• _Input records_
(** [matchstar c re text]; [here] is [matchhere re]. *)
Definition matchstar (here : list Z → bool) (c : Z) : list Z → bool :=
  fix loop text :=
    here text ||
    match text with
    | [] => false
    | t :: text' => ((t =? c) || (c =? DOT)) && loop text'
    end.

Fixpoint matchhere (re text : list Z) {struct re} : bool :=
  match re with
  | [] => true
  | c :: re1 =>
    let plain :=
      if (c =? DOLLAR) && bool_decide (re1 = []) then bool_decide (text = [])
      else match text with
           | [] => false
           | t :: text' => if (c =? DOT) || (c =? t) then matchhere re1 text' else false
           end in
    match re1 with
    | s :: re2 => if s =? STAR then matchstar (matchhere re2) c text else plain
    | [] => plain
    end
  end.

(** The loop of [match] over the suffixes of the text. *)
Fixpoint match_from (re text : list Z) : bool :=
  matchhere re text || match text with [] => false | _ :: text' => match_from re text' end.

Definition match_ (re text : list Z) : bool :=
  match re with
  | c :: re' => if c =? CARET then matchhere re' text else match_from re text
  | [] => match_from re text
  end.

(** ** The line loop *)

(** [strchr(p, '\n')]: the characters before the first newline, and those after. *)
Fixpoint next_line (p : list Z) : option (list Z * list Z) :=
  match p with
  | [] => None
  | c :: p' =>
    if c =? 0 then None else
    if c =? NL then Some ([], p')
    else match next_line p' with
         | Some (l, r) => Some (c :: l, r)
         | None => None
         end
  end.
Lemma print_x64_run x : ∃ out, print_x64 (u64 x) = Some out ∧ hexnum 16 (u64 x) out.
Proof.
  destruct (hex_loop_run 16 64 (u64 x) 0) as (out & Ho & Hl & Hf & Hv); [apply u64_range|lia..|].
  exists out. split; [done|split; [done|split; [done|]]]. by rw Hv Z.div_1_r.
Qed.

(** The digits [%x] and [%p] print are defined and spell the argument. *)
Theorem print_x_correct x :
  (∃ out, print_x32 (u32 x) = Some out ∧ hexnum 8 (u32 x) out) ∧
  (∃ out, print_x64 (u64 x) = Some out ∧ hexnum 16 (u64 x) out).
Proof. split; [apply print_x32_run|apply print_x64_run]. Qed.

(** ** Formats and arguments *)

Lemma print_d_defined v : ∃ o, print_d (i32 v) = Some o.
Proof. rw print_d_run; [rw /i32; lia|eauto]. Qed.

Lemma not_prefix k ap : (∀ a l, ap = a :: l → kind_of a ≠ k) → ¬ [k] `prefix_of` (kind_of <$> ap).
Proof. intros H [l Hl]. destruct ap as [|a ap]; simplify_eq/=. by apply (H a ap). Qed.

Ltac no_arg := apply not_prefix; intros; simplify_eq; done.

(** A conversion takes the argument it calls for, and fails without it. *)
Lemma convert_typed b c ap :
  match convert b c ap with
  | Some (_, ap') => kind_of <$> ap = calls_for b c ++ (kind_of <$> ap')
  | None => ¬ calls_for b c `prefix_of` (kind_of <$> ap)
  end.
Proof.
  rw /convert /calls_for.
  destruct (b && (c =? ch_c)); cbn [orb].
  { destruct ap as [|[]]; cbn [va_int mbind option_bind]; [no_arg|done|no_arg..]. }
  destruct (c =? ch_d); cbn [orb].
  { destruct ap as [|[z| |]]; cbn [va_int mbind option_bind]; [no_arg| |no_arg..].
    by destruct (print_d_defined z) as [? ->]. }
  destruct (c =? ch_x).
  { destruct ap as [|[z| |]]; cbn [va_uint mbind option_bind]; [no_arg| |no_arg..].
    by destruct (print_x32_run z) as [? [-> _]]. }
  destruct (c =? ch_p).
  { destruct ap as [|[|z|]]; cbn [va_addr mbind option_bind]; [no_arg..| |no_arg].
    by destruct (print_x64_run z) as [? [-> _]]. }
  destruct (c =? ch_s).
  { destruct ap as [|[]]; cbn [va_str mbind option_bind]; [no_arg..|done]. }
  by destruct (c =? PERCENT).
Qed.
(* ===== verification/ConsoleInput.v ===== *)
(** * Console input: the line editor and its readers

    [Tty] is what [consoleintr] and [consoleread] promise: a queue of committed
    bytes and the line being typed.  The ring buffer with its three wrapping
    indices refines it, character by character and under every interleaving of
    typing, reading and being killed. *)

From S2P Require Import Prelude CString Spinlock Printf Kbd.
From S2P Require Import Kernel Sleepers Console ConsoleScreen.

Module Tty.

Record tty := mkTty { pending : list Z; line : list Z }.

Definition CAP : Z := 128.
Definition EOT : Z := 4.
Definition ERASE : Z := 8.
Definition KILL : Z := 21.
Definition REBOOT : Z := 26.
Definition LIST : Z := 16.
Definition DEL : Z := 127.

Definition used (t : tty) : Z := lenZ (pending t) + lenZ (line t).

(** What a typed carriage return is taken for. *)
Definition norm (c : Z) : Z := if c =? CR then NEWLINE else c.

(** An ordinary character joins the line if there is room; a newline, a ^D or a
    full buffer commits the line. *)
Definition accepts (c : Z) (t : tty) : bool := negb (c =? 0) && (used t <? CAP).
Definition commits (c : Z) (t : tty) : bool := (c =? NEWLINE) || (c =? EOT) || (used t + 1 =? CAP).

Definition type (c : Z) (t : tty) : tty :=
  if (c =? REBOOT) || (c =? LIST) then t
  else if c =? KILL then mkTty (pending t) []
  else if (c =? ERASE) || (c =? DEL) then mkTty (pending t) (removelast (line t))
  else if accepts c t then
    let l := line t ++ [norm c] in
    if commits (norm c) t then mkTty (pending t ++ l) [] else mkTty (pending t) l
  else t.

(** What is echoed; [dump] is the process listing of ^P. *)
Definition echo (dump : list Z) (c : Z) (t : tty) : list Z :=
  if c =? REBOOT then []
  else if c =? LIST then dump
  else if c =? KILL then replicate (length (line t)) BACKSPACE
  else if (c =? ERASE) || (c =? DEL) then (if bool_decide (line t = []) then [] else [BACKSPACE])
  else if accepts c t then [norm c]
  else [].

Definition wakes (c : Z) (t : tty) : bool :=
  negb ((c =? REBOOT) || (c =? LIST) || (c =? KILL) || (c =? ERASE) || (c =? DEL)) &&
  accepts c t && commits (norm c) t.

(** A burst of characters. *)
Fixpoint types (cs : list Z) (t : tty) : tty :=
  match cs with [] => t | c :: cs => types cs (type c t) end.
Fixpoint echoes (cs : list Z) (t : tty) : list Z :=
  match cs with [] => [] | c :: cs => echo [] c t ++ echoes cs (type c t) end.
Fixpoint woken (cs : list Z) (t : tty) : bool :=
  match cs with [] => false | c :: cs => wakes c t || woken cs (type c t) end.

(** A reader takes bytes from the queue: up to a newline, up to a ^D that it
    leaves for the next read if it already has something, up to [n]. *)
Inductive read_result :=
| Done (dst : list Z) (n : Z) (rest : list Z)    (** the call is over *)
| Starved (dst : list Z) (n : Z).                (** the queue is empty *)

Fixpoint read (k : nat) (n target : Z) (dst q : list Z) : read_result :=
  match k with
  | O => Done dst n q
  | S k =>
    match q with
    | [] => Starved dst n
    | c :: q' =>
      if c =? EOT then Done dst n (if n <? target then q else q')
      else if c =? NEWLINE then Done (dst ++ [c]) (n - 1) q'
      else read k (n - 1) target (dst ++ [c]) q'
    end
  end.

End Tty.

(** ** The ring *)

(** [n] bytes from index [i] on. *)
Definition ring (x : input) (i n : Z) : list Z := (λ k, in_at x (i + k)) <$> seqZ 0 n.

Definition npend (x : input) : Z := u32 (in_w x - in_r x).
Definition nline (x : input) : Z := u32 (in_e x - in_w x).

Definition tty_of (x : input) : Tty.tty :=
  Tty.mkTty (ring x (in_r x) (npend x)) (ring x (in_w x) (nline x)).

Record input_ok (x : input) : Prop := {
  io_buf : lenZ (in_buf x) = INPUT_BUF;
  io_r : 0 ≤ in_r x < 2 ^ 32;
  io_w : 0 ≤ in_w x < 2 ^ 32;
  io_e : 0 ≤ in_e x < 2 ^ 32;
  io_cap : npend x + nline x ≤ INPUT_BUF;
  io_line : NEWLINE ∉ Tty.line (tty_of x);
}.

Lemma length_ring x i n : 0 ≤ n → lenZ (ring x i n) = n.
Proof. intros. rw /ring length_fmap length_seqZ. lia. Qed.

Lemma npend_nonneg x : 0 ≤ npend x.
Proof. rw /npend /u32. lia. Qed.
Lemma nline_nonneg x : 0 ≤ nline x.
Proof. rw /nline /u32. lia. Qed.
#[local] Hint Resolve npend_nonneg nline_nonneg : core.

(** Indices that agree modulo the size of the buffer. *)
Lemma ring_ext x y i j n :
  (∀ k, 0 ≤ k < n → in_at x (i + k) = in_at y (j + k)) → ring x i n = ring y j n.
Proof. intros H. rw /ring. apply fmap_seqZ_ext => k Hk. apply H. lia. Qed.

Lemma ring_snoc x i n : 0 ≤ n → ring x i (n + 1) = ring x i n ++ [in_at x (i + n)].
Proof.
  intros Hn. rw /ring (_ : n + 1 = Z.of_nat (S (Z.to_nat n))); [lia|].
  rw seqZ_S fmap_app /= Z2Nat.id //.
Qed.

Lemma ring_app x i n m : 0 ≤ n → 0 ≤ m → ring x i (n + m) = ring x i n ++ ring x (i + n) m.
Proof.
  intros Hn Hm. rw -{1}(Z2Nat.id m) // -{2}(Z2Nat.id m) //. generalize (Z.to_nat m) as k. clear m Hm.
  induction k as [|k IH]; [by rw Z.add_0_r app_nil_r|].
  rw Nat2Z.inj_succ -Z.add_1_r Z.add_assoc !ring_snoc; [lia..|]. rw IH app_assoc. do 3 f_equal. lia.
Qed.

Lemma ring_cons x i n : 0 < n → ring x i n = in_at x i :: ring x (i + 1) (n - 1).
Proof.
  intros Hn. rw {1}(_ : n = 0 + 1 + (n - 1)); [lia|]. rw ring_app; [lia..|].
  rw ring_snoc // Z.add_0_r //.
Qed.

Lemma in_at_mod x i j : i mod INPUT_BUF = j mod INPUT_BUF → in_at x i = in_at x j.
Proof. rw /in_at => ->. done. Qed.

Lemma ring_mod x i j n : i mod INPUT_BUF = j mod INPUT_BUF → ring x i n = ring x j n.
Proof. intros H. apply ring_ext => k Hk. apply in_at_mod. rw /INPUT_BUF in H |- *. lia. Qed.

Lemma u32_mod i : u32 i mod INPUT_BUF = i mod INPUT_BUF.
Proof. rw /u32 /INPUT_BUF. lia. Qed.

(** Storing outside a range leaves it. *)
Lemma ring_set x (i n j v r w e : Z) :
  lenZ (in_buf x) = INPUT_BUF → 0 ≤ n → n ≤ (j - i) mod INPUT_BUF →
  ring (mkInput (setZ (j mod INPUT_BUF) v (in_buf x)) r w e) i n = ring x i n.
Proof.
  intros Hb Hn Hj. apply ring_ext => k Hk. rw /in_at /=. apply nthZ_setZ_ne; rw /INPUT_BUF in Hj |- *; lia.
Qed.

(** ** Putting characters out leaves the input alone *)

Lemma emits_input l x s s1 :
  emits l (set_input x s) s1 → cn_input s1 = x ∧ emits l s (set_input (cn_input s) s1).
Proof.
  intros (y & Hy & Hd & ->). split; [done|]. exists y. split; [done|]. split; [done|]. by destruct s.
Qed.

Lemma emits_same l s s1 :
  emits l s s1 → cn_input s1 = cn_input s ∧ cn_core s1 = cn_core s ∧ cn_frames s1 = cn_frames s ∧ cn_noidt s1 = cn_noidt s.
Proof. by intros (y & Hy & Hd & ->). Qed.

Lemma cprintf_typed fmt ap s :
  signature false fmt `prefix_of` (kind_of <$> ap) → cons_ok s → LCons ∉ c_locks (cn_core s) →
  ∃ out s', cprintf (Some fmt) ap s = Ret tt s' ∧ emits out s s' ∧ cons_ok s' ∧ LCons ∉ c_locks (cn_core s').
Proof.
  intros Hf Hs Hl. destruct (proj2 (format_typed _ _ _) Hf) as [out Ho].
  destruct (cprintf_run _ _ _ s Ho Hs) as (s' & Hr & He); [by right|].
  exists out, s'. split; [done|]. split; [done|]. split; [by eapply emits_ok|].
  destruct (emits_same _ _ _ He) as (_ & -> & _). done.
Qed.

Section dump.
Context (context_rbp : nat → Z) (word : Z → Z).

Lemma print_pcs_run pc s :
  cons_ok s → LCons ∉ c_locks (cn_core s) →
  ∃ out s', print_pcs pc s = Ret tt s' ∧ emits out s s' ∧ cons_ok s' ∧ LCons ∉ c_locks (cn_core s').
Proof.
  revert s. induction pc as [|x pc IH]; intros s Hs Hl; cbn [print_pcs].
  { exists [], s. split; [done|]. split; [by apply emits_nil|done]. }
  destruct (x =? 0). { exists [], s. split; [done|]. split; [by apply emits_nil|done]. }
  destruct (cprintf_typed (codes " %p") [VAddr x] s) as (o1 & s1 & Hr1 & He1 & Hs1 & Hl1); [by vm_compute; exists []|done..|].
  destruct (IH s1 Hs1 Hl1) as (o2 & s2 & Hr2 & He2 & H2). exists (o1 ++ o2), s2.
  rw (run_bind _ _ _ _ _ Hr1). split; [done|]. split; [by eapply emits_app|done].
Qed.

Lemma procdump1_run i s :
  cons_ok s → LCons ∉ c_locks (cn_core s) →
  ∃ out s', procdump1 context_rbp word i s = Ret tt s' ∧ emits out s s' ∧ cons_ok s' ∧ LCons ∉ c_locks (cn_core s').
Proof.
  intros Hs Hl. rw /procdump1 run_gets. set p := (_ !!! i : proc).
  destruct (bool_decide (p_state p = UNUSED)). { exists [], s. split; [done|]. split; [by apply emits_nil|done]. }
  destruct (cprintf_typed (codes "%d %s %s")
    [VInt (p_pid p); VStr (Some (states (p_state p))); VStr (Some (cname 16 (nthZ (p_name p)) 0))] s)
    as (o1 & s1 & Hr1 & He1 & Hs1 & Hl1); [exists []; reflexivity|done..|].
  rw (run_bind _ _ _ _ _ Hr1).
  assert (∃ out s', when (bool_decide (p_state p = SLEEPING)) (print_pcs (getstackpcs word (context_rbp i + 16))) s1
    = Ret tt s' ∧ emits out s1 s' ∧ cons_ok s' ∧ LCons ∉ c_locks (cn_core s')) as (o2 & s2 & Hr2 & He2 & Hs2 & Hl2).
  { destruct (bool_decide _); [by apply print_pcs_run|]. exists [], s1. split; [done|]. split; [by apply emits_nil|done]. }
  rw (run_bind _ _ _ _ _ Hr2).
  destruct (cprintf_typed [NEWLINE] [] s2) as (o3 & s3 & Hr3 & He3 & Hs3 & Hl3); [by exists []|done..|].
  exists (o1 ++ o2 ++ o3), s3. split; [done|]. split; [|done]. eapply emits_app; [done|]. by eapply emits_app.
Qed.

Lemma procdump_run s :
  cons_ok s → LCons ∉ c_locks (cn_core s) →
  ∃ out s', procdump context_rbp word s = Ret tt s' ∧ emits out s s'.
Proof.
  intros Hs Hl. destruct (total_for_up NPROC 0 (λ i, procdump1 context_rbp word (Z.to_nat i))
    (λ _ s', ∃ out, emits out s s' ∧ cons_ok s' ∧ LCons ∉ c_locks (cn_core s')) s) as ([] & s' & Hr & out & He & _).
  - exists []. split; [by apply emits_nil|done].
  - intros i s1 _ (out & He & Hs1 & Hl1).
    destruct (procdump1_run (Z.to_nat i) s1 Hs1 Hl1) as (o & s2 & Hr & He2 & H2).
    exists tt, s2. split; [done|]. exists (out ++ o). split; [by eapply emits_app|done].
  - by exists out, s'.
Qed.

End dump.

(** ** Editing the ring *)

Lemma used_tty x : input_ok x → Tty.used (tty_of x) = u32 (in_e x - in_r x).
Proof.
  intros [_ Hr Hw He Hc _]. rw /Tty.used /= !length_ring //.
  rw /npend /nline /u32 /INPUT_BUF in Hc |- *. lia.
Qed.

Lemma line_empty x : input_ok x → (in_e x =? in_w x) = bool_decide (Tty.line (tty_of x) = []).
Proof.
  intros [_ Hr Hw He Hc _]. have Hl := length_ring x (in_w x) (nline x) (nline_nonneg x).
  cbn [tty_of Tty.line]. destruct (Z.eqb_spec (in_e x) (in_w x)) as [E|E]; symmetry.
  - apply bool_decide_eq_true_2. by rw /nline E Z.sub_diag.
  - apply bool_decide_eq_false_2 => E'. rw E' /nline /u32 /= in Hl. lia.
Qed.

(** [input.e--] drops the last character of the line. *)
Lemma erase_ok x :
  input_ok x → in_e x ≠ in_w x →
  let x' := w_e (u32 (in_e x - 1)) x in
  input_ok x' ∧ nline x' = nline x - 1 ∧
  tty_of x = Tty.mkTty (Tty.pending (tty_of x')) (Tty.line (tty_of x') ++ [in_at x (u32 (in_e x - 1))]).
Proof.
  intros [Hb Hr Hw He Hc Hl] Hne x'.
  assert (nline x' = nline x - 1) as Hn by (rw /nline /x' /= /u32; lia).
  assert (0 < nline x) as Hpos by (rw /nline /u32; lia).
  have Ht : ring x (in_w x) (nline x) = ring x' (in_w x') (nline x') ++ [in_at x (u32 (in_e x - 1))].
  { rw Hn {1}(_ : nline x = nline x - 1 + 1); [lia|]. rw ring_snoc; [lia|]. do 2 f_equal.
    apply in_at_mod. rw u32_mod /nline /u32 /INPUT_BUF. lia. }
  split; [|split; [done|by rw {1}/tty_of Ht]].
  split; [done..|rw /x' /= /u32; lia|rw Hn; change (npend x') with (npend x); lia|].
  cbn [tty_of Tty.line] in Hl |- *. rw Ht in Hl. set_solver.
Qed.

• _Task_
Transcribe the records above from the line holding "text' else false" down to the line holding "(** [strchr(p, '\n')]: the", inclusive, without adding anything.

• _Result for this exercise_
           | t :: text' => if (c =? DOT) || (c =? t) then matchhere re1 text' else false
           end in
    match re1 with
    | s :: re2 => if s =? STAR then matchstar (matchhere re2) c text else plain
    | [] => plain
    end
  end.

(** The loop of [match] over the suffixes of the text. *)
Fixpoint match_from (re text : list Z) : bool :=
  matchhere re text || match text with [] => false | _ :: text' => match_from re text' end.

Definition match_ (re text : list Z) : bool :=
  match re with
  | c :: re' => if c =? CARET then matchhere re' text else match_from re text
  | [] => match_from re text
  end.

(** ** The line loop *)

(** [strchr(p, '\n')]: the characters before the first newline, and those after. *)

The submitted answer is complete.